Baptanodon is an ichthyosaur of the Late Jurassic period (160-156 million years ago), named for its supposed lack of teeth (although teeth of this genus have since been discovered). It had a graceful 3.5 m long dolphin-shaped body, and its jaws were well adapted for catching squid. Major fossil finds of this genus have been recorded in North America.
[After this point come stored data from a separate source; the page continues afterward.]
(** Units whose release was asked for are still in the vault, but their pledge is [pending_release],
    not [active]: where the events account for both, exactly they are reported as a break. *)
Lemma requested_release_is_a_break d a :
  let pending := sum_of units_of (List.filter (fun p => eqs (pl_assetId p) (a_id a) && eqs (pl_status p) "pending_release") (d pledge)) in
  implied d a = held d a + pending -> breaks_on d a = (TOLERANCE_UNITS <? Z.abs pending).
Proof. intros pending E. unfold breaks_on. rewrite E. by replace (held d a - (held d a + pending)) with (- pending) by lia; rewrite Z.abs_opp. Qed.

(** The report on a small set of books: 12 units pledged, 2 released again, 5 of the rest held. *)
Definition sample_asset : asset_row :=
  Asset "a1" "USTRY" "G" "etherfuse" "CASSET" "classic_sac" "accumulating" "escrow" "USD" 1 None "daily" 50 100 500 0 "active" 0.
Definition vault_event (topic units : string) : chainEvent_row :=
  ChainEvent topic None 7 "h" "CVAULT" topic (JObj [("topics", JArr [JStr "1"]); ("value", JArr [JStr "CASSET"; JStr units])]) 0.
Definition sample_pledge (status units : string) : pledge_row := Pledge status "l1" "a1" units "escrow" None None status 0.

Example reports_the_difference :
  omap' rp_mismatches (report_of [] [sample_asset]
    [sample_pledge "active" "5.0000000"; sample_pledge "released" "2.0000000"; sample_pledge "pending_release" "5.0000000"]
    [vault_event "pledged" "120000000"; vault_event "released" "20000000"; vault_event "lien_recorded" "120000000"]) =
  Ok [Mismatch "a1" "USTRY" "50000000" "100000000" "-50000000"].
Proof. vm_compute. reflexivity. Qed.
The type species, Sauranodon natans, was originally included under Sauranodon in 1879, but this name was preoccupied.

==Discovery and species==
Baptanodon is a replacement name for Sauranodon applied to ichthyosaur material in 1879 and was moved to its own genus Baptanodon in 1880 when Sauranodon was found to be preoccupied.
Baptanodon was considered a junior synonym of Ophthalmosaurus by Maisch & Matzke (2000). However, cladistic analyses published in the 2010s indicate that Baptanodon is not congeneric with Ophthalmosaurus icenicus.

==Classification==
The cladogram below follows Fischer et al. 2012.

==Palaeobiology==
Fossils of Baptanodon have been found in the Oxfordian-age Sundance Formation of Wyoming, which also has yielded fossils of the cryptoclidids Tatenectes and Pantosaurus, and the pliosaurid Megalneusaurus.